Content starts

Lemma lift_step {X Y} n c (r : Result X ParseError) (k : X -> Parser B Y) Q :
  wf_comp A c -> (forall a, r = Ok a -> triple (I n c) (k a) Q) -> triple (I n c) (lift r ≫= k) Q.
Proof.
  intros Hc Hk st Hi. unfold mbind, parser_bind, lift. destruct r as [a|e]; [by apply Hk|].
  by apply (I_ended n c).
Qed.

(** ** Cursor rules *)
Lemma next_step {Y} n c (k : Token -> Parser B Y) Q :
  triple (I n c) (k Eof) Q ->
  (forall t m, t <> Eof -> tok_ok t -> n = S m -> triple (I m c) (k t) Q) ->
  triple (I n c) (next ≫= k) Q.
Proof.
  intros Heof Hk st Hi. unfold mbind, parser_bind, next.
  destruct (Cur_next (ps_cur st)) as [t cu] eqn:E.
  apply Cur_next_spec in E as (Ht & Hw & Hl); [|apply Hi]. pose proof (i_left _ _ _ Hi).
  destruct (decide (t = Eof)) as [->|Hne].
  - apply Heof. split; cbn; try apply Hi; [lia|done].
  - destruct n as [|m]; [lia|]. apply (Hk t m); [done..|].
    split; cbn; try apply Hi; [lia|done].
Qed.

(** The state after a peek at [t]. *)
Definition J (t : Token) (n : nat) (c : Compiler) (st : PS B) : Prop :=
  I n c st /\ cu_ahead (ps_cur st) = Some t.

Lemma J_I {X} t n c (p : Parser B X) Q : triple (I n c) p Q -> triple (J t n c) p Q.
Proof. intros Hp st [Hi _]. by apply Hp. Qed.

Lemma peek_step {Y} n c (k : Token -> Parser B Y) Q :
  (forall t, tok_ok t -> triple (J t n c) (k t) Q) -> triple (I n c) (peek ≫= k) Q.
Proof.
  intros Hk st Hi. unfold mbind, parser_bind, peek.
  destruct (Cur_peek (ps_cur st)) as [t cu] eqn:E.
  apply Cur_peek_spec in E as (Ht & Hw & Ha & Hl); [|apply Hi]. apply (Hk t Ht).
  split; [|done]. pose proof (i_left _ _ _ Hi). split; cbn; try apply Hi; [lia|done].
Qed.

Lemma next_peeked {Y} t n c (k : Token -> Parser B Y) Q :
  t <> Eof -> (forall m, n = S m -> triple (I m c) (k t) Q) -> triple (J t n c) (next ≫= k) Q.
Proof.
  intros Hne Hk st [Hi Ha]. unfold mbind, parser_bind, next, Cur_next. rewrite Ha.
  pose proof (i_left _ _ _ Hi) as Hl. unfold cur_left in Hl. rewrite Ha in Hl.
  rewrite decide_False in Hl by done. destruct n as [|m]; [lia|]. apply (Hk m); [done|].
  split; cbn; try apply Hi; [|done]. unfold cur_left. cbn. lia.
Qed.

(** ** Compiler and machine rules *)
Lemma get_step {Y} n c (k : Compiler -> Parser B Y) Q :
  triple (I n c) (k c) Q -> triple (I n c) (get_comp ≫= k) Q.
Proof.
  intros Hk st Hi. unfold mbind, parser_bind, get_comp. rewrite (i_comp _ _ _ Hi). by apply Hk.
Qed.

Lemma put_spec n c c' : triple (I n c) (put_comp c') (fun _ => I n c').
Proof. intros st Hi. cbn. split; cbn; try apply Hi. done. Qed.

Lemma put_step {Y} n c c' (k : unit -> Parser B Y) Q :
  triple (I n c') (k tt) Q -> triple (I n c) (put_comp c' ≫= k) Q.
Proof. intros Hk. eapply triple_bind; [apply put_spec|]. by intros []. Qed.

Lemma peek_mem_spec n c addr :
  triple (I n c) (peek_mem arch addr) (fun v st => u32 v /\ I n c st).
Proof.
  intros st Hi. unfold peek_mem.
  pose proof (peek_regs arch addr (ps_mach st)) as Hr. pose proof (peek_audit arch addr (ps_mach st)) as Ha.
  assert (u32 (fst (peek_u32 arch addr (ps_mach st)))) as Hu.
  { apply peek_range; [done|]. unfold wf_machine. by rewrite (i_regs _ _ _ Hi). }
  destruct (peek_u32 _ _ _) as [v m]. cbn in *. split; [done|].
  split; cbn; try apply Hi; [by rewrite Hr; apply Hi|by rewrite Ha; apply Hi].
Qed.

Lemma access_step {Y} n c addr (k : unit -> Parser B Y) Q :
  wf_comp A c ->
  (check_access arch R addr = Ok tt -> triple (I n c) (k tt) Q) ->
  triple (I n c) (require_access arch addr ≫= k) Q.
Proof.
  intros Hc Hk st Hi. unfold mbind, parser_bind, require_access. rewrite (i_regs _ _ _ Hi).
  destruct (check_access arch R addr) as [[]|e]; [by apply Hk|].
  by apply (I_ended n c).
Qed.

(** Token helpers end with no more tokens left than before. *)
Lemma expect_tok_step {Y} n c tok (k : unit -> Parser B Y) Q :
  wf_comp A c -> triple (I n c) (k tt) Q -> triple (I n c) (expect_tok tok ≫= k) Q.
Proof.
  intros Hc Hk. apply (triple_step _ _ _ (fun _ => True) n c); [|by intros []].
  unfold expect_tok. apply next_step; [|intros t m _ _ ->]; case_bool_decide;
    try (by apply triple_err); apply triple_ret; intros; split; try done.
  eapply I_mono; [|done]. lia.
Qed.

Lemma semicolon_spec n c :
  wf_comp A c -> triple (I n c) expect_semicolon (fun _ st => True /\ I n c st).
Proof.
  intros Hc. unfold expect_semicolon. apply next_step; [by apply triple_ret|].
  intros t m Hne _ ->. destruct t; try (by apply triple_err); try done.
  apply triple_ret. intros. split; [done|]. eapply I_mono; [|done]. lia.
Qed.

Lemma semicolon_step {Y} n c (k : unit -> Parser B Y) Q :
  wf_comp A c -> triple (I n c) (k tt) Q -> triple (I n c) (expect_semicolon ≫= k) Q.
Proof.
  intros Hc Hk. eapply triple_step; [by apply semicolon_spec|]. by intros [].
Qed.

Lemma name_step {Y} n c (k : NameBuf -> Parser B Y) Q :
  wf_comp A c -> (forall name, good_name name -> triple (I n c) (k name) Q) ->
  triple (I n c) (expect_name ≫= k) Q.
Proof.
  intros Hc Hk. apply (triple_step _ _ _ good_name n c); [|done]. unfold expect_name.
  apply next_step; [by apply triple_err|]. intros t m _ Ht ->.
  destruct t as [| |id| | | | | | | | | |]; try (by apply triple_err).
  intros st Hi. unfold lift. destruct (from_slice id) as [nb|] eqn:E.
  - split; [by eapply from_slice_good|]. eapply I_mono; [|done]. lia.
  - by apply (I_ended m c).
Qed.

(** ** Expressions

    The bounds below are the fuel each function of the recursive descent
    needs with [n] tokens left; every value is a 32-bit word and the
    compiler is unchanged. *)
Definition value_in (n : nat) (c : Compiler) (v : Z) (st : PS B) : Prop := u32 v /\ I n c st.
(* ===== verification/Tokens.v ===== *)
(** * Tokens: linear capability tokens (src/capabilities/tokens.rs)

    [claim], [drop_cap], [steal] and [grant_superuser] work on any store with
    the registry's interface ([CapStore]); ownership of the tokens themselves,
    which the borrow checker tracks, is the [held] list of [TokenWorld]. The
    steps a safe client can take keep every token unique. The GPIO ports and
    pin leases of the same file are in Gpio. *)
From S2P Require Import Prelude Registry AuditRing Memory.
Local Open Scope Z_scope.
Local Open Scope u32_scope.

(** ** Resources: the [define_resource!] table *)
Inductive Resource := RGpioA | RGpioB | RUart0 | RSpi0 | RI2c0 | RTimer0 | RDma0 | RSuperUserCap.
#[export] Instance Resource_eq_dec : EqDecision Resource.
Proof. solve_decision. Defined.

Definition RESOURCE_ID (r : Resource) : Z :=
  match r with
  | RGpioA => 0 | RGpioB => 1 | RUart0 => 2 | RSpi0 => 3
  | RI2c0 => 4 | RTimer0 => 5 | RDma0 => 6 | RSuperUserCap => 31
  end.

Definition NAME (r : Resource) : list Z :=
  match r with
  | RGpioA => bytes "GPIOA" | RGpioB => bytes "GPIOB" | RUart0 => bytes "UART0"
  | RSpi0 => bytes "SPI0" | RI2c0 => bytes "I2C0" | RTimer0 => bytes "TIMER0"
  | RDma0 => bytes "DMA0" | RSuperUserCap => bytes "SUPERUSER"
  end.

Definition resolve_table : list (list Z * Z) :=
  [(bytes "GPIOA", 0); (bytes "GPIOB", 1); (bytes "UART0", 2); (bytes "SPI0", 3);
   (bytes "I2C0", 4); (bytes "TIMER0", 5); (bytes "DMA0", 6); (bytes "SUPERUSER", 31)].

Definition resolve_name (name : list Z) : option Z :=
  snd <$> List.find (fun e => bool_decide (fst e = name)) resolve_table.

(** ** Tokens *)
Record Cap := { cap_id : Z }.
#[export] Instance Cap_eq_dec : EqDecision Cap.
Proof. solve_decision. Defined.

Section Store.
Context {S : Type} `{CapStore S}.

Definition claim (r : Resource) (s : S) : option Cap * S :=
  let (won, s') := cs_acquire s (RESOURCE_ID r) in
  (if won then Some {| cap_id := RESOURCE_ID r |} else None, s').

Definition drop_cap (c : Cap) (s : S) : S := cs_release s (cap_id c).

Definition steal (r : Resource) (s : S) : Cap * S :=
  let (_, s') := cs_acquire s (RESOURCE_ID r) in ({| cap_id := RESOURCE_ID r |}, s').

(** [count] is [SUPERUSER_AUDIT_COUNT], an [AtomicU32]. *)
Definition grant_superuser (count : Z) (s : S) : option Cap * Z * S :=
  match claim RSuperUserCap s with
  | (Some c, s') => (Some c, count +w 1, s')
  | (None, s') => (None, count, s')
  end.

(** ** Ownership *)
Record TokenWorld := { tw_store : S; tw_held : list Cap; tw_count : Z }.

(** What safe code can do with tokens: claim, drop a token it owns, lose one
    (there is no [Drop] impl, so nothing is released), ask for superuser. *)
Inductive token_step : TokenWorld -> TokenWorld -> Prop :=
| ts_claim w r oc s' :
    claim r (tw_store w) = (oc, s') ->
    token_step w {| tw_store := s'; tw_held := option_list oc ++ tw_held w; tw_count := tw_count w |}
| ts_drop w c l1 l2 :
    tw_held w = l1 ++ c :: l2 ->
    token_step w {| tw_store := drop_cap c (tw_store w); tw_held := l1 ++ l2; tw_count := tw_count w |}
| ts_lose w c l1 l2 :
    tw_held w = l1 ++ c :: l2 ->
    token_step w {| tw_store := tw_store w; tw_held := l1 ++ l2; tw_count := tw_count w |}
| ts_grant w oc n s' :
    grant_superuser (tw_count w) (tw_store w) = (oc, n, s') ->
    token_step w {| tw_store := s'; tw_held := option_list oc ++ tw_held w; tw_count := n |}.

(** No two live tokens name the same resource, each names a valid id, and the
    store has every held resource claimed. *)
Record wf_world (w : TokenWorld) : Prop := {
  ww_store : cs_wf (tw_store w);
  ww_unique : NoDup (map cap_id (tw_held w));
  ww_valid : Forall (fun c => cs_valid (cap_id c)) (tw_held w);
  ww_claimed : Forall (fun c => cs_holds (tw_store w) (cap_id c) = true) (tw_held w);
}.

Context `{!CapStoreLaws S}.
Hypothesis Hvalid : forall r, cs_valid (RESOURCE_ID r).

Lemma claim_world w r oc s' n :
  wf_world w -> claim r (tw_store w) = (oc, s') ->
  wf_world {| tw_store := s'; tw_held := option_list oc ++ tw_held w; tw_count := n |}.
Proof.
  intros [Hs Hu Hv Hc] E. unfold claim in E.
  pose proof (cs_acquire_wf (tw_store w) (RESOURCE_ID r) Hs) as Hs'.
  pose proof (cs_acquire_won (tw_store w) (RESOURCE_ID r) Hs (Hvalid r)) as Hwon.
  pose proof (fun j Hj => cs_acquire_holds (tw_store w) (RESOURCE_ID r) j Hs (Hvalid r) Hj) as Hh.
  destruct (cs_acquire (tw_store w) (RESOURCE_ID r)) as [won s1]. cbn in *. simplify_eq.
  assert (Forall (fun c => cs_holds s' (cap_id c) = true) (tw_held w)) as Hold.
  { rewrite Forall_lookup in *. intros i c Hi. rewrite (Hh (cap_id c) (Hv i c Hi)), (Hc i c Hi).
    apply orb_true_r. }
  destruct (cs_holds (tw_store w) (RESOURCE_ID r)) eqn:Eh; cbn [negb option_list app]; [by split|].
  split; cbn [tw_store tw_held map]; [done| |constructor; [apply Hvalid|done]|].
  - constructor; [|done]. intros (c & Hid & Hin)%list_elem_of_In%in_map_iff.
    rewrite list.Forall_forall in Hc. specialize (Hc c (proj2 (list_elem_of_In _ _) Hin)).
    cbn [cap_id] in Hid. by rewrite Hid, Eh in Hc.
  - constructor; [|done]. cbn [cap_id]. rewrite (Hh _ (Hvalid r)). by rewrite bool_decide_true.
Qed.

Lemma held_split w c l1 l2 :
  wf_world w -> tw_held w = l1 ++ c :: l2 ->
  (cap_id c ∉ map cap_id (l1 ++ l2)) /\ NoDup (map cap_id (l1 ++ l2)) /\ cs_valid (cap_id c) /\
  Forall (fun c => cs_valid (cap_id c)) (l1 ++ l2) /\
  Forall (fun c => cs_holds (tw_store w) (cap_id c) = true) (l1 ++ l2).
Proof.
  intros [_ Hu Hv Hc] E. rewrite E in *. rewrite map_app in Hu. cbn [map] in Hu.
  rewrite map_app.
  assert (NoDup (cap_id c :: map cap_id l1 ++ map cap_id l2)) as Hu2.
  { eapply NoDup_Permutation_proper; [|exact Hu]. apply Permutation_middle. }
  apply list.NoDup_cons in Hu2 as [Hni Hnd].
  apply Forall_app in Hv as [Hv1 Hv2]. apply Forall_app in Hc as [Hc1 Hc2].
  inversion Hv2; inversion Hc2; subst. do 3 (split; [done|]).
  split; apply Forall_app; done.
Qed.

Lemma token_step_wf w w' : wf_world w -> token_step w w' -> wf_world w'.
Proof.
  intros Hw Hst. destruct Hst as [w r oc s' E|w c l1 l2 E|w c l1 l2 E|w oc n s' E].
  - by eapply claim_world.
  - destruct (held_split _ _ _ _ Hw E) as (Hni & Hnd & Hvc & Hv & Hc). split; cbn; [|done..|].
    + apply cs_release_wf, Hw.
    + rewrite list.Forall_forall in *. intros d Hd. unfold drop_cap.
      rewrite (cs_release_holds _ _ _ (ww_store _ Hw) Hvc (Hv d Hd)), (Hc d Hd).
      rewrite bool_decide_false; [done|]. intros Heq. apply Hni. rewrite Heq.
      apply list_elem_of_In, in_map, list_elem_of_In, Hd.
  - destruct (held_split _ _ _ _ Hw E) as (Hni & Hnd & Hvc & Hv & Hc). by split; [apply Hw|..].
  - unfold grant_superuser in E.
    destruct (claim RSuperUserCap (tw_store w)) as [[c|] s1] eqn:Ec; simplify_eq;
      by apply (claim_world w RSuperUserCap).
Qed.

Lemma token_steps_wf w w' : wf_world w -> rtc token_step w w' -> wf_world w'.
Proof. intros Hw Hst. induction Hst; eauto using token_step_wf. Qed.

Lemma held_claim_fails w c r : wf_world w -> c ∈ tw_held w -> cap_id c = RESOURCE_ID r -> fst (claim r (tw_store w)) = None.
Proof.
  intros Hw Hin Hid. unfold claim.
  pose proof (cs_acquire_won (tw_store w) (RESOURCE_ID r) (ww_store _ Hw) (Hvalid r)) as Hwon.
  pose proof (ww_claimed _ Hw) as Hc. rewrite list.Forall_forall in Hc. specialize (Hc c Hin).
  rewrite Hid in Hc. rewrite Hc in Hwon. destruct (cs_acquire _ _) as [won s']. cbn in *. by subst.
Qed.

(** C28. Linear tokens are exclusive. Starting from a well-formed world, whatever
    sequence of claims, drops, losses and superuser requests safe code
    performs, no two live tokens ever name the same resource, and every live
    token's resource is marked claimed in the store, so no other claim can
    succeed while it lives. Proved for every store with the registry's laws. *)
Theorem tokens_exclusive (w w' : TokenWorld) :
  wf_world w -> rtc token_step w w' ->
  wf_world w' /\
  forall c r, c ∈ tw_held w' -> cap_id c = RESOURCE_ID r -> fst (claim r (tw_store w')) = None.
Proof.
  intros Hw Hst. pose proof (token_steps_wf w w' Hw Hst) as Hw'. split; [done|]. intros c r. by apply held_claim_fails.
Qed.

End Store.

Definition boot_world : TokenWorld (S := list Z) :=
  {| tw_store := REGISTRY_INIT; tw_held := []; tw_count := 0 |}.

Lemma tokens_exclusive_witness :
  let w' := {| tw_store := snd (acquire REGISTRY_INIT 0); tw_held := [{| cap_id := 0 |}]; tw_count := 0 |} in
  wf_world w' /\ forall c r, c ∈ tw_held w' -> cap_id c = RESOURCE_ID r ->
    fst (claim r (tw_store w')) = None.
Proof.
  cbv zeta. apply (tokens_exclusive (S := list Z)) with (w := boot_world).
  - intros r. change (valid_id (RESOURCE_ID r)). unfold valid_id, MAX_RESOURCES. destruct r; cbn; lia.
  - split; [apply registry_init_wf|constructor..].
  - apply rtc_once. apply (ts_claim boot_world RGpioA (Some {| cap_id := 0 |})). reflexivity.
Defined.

Content ends

All of the lines above that carry the string "Hvalid" need to be found and copied.

RESPONSE TO THIS TASK
Hypothesis Hvalid : forall r, cs_valid (RESOURCE_ID r).
  pose proof (cs_acquire_won (tw_store w) (RESOURCE_ID r) Hs (Hvalid r)) as Hwon.
  pose proof (fun j Hj => cs_acquire_holds (tw_store w) (RESOURCE_ID r) j Hs (Hvalid r) Hj) as Hh.
  split; cbn [tw_store tw_held map]; [done| |constructor; [apply Hvalid|done]|].
  - constructor; [|done]. cbn [cap_id]. rewrite (Hh _ (Hvalid r)). by rewrite bool_decide_true.
  pose proof (cs_acquire_won (tw_store w) (RESOURCE_ID r) (ww_store _ Hw) (Hvalid r)) as Hwon.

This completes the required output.